WORK INSTRUCTION
Return all lines in the data where the string "exact" can be found.

[Dataset entries]
--- --- ---

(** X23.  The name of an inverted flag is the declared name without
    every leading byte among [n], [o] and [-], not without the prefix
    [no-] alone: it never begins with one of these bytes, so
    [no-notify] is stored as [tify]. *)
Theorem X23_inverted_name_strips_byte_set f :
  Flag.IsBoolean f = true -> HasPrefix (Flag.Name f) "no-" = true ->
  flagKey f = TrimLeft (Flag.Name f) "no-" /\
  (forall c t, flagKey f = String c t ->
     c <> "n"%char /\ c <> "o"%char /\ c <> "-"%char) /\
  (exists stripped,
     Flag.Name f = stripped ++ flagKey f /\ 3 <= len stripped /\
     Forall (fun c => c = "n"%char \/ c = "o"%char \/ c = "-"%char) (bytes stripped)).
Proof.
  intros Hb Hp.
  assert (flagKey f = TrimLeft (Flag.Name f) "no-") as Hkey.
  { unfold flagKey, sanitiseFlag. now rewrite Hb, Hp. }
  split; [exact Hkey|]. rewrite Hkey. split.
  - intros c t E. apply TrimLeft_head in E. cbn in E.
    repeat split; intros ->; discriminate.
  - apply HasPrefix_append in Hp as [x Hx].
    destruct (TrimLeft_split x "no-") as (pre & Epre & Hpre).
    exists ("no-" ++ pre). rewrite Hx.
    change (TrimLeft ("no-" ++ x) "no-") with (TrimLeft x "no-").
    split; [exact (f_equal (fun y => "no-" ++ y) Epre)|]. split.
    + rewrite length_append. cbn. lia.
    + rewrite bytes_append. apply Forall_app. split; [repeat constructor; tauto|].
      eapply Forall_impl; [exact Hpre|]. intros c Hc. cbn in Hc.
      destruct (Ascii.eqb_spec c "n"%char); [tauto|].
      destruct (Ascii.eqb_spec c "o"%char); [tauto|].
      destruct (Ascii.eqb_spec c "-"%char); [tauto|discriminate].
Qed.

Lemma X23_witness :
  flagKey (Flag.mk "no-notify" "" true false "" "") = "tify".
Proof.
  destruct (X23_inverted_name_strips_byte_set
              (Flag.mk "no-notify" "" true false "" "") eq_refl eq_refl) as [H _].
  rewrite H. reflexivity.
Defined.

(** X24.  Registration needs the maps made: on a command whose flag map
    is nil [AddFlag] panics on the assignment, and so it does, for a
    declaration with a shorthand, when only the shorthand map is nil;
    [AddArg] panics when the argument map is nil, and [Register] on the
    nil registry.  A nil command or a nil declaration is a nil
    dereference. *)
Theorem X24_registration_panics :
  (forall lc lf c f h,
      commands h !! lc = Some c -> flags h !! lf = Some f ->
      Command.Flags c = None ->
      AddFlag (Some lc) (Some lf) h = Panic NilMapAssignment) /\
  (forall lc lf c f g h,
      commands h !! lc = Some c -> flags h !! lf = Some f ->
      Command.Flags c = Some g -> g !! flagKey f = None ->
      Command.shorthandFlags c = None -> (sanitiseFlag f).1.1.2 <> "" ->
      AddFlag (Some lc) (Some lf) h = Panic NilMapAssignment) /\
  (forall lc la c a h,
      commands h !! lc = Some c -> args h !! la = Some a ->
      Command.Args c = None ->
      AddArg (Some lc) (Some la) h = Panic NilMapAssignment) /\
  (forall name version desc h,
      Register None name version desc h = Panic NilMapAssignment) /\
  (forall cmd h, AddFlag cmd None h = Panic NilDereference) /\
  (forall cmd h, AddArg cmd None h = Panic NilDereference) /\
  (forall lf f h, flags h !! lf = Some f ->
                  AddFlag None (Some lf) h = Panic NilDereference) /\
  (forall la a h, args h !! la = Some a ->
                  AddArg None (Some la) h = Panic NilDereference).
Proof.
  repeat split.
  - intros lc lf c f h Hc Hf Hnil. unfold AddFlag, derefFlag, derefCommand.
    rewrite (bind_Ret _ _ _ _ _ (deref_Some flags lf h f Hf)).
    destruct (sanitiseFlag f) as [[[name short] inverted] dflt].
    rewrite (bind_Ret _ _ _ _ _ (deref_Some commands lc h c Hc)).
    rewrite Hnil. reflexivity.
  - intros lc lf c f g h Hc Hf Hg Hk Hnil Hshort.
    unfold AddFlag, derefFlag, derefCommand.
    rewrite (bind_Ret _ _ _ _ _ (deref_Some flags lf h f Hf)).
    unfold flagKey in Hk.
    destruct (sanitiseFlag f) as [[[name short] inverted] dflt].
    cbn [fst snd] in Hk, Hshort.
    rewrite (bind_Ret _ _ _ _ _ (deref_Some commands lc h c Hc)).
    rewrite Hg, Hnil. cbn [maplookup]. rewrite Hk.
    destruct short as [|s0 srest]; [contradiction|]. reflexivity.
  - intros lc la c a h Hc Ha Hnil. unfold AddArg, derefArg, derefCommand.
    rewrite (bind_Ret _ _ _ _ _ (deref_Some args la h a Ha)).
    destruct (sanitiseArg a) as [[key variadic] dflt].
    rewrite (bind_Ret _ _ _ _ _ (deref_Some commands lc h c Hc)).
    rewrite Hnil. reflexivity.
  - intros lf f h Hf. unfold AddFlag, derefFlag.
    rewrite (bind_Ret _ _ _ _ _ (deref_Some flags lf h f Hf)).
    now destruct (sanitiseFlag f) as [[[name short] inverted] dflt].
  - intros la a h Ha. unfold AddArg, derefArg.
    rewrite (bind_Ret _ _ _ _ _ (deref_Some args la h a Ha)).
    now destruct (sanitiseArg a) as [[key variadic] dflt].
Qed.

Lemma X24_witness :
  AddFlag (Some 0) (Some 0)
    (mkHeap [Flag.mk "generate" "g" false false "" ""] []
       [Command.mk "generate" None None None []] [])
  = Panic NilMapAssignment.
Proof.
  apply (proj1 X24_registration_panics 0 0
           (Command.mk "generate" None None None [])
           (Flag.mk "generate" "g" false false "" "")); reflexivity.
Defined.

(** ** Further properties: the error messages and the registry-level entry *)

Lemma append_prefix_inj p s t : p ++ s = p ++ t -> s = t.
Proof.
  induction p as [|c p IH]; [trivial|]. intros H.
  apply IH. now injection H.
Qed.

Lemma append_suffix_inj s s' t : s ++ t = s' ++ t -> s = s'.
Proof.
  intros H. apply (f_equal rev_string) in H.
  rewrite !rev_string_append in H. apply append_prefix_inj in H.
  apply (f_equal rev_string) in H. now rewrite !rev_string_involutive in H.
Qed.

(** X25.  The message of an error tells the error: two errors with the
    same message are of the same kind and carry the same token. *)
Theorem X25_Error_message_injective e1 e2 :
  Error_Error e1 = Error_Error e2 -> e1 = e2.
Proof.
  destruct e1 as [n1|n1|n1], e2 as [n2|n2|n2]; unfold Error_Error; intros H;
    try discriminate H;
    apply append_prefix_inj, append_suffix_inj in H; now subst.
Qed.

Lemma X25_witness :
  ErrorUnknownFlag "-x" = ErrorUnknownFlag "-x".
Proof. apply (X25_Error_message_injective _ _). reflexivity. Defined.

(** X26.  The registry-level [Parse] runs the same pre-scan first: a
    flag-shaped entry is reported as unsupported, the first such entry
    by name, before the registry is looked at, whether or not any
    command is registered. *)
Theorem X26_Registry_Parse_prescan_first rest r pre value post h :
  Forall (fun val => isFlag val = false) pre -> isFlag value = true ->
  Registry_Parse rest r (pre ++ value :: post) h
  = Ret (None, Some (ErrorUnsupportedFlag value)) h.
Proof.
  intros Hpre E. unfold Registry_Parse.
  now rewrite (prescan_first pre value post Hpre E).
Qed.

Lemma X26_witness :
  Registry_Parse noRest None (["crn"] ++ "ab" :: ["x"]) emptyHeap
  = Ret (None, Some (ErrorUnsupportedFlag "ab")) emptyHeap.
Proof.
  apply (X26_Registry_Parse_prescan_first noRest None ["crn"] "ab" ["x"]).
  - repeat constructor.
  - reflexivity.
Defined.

--- --- ---

OUTPUT
  split; [exact Hkey|]. rewrite Hkey. split.
    split; [exact (f_equal (fun y => "no-" ++ y) Epre)|]. split.
      eapply Forall_impl; [exact Hpre|]. intros c Hc. cbn in Hc.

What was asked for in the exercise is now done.